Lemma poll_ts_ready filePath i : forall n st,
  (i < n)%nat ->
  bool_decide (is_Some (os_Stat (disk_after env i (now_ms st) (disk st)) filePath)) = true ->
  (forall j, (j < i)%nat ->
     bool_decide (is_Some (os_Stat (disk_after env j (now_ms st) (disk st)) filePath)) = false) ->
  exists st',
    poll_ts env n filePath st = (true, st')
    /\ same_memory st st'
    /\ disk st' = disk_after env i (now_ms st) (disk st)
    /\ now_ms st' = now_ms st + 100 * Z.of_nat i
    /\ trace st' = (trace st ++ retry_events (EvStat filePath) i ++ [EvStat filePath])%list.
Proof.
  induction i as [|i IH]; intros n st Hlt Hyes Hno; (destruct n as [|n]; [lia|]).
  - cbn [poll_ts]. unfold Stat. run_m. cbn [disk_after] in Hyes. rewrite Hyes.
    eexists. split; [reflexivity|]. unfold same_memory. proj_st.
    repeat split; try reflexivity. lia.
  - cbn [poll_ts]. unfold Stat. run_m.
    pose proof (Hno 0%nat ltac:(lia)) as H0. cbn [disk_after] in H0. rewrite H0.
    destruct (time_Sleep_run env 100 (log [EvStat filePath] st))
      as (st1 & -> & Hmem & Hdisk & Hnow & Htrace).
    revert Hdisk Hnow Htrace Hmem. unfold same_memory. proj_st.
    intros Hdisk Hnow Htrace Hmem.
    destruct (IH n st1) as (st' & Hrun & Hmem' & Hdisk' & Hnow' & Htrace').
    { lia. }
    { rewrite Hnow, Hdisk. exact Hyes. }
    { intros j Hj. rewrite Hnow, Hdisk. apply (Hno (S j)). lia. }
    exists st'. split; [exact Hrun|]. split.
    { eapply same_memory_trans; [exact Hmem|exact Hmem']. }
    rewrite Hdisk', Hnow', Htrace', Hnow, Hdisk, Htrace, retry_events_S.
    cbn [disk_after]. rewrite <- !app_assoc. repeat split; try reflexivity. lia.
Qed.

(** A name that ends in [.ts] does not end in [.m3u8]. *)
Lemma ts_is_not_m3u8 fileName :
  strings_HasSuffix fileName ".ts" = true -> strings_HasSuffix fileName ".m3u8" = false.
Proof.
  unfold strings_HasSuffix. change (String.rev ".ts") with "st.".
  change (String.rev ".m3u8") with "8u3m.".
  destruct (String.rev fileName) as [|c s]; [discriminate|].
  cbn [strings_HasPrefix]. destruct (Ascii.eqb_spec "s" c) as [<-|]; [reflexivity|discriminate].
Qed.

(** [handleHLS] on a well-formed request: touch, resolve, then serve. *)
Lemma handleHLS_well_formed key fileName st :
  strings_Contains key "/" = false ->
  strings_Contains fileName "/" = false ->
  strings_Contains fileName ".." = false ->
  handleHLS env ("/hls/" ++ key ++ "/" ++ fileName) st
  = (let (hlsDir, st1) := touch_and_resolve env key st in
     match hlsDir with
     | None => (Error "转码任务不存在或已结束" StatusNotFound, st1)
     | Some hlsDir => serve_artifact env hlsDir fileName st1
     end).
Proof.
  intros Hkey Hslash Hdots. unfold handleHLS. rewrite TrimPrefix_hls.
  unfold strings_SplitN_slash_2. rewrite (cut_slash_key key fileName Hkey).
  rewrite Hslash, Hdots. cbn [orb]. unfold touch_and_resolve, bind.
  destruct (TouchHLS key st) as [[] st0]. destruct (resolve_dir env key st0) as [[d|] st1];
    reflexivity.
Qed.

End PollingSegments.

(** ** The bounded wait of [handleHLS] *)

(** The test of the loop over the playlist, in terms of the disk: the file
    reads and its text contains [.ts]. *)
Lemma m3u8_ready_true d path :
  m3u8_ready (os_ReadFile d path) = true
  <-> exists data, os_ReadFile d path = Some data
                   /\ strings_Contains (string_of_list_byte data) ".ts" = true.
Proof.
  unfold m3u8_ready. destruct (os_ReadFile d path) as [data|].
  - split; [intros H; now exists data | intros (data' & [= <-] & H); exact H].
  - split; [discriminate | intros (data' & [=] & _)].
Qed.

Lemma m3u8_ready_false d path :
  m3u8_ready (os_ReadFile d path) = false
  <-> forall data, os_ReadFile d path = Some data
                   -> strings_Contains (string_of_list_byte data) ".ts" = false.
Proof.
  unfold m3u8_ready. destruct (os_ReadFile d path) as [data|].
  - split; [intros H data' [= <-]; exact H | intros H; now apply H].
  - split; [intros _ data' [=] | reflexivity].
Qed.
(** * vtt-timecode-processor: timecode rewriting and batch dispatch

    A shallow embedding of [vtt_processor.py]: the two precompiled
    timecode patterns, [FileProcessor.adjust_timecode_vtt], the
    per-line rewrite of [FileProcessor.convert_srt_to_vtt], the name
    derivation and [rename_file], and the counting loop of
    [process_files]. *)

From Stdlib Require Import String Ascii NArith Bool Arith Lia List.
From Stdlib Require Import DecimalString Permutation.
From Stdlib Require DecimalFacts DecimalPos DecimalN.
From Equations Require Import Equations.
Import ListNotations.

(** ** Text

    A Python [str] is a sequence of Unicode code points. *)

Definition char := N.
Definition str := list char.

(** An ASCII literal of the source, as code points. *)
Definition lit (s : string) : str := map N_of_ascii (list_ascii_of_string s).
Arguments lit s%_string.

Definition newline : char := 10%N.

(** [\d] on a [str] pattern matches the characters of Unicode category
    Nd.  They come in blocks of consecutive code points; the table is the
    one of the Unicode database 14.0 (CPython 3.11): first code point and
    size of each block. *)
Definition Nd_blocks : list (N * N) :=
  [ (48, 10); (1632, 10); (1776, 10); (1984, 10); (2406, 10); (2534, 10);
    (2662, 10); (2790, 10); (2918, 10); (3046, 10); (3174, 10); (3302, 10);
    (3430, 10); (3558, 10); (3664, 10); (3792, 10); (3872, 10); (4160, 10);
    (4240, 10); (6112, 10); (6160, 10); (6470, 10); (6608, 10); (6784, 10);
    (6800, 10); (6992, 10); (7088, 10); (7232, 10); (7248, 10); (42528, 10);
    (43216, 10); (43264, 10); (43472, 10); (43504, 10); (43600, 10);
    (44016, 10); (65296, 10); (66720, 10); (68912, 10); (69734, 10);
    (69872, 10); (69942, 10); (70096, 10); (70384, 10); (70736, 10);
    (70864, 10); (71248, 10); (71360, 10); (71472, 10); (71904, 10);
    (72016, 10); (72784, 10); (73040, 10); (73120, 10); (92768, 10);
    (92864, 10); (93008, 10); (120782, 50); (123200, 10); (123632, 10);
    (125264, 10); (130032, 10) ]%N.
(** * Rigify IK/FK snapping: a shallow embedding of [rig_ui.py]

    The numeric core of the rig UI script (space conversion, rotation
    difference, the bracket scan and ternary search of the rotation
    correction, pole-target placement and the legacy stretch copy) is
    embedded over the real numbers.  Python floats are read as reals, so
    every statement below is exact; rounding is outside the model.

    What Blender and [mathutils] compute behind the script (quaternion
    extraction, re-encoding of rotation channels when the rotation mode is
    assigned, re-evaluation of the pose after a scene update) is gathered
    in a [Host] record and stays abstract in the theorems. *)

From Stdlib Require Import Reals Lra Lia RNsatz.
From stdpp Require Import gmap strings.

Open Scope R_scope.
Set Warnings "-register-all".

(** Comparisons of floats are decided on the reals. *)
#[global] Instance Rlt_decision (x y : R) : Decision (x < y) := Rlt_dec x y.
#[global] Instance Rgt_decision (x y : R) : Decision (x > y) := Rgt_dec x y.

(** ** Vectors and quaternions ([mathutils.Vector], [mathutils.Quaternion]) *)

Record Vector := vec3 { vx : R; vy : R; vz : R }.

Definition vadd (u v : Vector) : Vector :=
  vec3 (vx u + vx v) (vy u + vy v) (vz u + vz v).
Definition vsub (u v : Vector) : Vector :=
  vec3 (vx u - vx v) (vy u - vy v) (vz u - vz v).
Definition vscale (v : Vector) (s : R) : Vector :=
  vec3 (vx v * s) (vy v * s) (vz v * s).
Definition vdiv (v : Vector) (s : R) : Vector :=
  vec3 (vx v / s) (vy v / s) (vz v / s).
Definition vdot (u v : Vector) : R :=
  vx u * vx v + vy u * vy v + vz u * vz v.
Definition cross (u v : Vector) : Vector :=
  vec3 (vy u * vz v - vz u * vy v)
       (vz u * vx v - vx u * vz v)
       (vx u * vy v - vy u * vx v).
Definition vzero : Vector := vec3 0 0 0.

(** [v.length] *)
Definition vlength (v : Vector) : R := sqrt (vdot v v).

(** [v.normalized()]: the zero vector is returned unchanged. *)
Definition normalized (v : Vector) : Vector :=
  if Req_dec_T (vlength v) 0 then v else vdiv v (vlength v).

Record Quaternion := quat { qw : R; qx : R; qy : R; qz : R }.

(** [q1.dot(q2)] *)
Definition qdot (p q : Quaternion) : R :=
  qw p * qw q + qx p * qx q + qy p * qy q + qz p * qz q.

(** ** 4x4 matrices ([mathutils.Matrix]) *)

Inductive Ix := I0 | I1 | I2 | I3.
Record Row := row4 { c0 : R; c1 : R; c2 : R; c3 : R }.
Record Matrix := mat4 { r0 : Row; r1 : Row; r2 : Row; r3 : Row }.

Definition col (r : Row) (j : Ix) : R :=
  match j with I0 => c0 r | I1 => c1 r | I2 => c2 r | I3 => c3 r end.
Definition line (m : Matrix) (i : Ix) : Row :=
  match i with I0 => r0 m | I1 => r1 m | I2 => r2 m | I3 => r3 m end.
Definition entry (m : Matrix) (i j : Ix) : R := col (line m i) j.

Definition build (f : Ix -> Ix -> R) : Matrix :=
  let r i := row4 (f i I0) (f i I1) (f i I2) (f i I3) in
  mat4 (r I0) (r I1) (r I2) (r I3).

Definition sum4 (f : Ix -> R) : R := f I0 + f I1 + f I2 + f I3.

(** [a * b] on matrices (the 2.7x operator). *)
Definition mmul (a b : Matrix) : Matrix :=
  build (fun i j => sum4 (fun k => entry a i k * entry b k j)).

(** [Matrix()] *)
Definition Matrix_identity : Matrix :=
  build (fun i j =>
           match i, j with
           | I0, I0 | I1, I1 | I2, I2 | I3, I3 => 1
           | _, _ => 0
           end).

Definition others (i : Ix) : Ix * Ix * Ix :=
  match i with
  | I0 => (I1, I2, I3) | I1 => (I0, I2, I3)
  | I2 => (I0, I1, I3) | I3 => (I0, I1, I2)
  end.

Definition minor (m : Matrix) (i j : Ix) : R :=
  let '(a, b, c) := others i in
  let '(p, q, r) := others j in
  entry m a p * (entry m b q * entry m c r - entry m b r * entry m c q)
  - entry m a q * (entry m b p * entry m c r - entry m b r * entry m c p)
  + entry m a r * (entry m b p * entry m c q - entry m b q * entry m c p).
· · · · ·
**EXERCISE BRIEF**
All lines from the one containing "(I0, I1, I2)" through the end of the data, and no others, are to be given again word for word.

**RESPONSE BOX**
  | I2 => (I0, I1, I3) | I3 => (I0, I1, I2)
  end.

Definition minor (m : Matrix) (i j : Ix) : R :=
  let '(a, b, c) := others i in
  let '(p, q, r) := others j in
  entry m a p * (entry m b q * entry m c r - entry m b r * entry m c q)
  - entry m a q * (entry m b p * entry m c r - entry m b r * entry m c p)
  + entry m a r * (entry m b p * entry m c q - entry m b q * entry m c p).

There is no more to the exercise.